→ **PROBLEM TO SOLVE**: Print this span of the material below exactly: the line with "params_text (RecentTransactions localClient", the line with "Definition emptyTransaction_text : string", and every line between them, but nothing else.

→ **SUPPLIED RECORDS**:

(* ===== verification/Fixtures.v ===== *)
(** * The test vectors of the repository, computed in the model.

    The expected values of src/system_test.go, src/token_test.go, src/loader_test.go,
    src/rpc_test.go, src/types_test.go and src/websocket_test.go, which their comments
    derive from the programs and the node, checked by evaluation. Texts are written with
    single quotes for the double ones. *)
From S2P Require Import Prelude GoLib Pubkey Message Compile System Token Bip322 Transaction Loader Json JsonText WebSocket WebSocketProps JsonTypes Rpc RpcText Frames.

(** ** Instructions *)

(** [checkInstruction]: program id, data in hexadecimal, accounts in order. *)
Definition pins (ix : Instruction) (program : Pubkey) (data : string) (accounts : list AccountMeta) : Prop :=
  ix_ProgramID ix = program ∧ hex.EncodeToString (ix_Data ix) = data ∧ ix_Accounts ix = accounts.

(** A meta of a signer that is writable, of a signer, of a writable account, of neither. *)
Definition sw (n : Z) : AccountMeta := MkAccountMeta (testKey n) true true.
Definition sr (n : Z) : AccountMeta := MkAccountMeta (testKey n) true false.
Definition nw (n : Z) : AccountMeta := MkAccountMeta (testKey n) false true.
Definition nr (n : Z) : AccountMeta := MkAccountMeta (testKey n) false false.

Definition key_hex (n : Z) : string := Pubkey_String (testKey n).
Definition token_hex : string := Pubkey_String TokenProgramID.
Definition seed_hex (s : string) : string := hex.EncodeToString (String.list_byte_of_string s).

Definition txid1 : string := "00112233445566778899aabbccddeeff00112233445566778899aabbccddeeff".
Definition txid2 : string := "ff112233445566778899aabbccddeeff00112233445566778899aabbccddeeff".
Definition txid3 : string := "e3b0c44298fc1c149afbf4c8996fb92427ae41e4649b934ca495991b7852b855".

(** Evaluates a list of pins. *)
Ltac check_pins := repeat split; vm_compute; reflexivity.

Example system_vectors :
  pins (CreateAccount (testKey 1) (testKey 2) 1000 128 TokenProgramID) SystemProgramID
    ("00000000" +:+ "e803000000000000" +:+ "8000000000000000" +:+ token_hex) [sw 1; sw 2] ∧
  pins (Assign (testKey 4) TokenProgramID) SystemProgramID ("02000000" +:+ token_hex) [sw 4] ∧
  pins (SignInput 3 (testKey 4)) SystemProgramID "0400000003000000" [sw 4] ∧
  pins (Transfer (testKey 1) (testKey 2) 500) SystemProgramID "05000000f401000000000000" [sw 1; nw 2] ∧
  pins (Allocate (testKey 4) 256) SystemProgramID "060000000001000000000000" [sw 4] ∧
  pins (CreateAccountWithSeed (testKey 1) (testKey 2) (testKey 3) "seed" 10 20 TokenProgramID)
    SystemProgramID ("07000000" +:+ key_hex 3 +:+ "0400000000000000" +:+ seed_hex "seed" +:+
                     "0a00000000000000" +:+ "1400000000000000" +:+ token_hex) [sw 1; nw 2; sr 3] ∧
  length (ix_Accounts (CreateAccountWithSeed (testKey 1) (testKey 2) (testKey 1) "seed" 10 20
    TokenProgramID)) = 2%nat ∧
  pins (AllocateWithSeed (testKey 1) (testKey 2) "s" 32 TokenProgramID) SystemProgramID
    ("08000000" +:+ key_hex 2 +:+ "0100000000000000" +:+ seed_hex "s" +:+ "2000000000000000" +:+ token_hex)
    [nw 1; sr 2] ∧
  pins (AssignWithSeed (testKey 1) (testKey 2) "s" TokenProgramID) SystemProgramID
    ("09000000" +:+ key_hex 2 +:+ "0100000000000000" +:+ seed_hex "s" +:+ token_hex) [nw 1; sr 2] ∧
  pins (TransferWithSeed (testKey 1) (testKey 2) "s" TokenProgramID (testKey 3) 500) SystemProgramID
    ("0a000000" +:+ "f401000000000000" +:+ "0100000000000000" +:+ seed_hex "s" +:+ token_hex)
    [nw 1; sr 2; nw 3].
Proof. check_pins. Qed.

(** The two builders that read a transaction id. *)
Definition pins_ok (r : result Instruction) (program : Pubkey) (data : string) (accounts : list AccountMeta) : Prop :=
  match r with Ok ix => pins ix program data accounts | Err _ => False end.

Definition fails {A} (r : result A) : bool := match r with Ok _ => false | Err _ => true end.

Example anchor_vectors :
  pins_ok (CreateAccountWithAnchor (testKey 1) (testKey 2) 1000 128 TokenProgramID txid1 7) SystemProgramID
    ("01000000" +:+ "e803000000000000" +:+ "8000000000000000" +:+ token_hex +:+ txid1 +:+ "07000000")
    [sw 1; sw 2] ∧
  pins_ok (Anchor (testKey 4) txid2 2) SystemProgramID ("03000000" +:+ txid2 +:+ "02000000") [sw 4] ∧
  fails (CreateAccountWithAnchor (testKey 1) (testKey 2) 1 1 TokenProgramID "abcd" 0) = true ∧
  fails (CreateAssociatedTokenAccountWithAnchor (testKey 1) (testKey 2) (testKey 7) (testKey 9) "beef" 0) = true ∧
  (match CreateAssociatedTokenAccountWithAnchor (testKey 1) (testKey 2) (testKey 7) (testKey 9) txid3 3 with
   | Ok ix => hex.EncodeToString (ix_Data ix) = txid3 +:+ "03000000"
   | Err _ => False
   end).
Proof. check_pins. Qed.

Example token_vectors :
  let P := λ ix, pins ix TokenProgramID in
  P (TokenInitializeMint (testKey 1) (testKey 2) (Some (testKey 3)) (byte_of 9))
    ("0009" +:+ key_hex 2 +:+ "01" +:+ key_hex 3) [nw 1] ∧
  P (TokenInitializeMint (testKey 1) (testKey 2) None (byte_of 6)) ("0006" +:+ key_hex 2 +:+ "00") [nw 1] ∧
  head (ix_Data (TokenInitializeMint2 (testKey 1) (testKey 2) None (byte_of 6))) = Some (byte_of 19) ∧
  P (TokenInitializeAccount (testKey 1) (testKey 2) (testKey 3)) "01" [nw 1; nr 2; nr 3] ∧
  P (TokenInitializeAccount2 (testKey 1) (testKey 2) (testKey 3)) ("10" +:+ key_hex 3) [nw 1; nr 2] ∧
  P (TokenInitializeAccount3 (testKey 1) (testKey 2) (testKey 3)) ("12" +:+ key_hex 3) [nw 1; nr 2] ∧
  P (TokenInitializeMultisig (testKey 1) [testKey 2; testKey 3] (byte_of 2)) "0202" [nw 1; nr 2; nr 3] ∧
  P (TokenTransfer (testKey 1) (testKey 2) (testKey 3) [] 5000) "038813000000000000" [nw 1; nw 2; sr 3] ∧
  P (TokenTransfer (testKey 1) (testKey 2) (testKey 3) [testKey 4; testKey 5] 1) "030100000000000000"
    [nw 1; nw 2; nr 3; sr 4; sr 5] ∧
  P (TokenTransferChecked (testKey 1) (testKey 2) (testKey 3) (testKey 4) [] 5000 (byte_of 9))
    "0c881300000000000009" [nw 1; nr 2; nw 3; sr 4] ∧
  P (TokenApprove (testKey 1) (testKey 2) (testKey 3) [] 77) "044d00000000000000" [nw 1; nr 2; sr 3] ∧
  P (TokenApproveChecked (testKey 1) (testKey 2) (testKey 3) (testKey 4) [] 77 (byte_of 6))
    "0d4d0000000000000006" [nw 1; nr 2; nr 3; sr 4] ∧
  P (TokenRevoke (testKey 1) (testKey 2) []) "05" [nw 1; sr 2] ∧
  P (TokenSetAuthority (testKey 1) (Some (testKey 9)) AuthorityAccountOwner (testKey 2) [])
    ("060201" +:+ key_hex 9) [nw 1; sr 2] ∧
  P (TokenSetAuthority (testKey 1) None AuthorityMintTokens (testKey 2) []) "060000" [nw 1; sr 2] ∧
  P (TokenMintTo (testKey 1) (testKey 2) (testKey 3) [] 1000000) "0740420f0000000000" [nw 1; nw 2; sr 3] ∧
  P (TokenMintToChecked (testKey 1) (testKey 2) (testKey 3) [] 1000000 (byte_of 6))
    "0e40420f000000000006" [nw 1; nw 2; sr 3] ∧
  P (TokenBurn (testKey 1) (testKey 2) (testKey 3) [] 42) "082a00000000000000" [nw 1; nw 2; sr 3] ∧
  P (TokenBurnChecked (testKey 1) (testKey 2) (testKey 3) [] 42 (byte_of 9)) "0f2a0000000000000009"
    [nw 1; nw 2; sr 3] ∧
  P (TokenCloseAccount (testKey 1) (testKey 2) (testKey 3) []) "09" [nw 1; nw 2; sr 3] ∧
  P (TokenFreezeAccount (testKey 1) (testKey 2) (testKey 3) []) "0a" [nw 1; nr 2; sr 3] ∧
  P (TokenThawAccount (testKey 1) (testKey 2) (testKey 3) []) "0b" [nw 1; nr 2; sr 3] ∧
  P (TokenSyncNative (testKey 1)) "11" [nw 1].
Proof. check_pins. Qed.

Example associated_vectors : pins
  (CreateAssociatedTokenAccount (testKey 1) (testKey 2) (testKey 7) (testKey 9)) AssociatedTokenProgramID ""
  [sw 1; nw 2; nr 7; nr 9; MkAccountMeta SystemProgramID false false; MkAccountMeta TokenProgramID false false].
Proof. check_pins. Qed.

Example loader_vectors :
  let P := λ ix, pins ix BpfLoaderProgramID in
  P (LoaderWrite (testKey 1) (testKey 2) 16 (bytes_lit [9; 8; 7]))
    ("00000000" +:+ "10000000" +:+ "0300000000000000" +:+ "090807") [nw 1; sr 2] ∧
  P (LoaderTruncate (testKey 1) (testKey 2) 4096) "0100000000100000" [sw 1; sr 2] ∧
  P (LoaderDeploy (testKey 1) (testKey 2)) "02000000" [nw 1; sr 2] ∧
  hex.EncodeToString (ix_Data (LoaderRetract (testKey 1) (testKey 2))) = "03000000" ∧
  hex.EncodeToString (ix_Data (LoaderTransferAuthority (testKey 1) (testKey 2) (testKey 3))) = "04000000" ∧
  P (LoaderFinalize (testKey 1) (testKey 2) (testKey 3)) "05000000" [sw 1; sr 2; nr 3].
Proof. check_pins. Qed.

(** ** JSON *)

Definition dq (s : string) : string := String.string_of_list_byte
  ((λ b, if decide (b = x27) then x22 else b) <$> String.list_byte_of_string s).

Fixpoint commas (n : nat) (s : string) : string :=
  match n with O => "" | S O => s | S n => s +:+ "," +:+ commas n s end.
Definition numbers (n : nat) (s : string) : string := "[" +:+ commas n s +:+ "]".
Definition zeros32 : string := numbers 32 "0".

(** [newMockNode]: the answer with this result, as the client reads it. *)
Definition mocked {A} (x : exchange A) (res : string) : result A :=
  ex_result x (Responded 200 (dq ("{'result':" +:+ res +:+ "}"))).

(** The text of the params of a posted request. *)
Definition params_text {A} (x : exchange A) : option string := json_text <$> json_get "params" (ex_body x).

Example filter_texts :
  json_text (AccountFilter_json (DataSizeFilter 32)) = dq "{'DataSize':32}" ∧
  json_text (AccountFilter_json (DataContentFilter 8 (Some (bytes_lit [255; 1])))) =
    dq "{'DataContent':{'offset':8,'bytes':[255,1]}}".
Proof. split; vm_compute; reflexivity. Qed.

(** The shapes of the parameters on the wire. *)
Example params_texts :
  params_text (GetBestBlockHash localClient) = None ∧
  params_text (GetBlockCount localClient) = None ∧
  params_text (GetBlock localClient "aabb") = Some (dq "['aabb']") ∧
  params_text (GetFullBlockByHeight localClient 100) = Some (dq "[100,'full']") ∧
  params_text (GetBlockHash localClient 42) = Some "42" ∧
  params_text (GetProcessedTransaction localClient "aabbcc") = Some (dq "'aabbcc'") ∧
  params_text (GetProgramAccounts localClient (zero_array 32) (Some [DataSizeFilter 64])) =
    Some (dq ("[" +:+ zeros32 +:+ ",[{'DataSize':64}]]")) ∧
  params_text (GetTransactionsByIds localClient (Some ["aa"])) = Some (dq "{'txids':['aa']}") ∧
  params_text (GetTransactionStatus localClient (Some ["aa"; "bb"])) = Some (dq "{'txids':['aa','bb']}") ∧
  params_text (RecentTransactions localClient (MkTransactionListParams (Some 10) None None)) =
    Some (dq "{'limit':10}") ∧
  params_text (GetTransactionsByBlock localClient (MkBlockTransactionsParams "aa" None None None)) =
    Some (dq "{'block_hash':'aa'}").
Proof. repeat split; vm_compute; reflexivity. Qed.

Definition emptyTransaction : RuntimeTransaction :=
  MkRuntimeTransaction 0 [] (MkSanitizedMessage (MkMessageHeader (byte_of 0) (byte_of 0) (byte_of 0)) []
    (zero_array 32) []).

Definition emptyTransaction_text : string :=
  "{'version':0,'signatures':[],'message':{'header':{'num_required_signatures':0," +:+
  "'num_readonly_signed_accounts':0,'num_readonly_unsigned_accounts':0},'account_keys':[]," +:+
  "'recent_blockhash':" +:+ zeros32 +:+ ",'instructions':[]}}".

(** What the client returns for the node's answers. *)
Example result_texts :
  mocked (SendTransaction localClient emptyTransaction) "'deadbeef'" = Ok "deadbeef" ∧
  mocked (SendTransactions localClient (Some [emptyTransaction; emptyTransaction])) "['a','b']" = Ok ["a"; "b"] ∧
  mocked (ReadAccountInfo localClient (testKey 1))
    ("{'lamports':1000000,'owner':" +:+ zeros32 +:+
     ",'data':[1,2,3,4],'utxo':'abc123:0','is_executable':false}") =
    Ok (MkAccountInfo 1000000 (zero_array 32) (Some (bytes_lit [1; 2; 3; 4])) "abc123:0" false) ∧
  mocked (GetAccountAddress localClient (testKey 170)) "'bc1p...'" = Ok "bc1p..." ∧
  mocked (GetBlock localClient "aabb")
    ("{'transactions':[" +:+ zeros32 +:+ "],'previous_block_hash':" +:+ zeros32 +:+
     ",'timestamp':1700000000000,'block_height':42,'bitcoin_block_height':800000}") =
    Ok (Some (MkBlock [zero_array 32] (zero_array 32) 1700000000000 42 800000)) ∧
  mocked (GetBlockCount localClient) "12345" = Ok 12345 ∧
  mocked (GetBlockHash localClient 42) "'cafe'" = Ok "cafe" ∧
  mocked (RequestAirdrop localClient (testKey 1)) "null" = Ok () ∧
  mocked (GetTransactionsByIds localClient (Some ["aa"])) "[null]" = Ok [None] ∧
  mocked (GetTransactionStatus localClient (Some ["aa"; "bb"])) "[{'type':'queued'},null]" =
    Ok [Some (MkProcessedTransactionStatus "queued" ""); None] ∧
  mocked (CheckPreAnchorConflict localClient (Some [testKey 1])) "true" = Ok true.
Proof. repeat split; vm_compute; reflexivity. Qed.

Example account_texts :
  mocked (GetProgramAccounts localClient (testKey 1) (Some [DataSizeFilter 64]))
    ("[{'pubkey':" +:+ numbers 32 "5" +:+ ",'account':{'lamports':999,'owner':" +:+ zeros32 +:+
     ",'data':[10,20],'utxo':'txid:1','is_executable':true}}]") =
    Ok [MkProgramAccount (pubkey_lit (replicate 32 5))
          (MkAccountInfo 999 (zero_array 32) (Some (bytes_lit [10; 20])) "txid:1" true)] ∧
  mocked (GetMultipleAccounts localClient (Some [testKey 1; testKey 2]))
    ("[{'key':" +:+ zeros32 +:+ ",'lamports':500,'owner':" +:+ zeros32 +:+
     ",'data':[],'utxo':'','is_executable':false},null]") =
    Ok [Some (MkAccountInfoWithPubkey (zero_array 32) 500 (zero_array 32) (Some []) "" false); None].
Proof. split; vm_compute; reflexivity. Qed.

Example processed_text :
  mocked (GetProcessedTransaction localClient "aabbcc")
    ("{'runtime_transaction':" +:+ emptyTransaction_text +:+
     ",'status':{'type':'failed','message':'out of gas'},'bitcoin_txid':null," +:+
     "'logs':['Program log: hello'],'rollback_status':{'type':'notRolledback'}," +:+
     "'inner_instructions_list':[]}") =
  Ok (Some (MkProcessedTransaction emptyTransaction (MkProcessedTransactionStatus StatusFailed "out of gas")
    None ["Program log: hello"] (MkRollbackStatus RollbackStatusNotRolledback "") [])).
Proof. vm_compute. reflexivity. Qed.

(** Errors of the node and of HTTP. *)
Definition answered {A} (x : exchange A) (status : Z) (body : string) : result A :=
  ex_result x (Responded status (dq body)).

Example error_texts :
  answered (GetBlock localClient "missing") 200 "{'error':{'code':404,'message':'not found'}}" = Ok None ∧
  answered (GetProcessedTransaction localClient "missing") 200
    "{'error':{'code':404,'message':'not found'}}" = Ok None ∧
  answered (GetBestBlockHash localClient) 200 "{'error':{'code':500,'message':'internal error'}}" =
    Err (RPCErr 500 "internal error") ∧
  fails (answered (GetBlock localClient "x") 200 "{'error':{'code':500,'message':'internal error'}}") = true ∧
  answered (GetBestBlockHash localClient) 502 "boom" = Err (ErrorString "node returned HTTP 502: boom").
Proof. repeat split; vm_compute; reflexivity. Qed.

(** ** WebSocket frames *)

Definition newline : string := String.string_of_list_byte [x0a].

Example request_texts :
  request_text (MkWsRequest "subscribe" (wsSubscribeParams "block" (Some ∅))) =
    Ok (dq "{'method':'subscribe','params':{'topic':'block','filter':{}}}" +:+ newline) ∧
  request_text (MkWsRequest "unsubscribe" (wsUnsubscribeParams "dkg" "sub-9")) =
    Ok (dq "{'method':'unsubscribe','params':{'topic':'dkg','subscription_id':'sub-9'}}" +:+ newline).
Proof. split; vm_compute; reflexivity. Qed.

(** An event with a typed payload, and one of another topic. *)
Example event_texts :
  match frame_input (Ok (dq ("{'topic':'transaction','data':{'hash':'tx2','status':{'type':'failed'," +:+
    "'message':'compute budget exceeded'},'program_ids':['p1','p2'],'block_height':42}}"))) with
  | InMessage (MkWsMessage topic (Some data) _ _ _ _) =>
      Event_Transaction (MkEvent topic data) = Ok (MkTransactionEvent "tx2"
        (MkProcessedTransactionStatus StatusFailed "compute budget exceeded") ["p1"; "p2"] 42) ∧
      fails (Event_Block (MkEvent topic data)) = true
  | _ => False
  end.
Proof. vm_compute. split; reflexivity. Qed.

→ **SOLUTION FOR THIS TASK**:
  params_text (RecentTransactions localClient (MkTransactionListParams (Some 10) None None)) =
    Some (dq "{'limit':10}") ∧
  params_text (GetTransactionsByBlock localClient (MkBlockTransactionsParams "aa" None None None)) =
    Some (dq "{'block_hash':'aa'}").
Proof. repeat split; vm_compute; reflexivity. Qed.

Definition emptyTransaction : RuntimeTransaction :=
  MkRuntimeTransaction 0 [] (MkSanitizedMessage (MkMessageHeader (byte_of 0) (byte_of 0) (byte_of 0)) []
    (zero_array 32) []).

Definition emptyTransaction_text : string :=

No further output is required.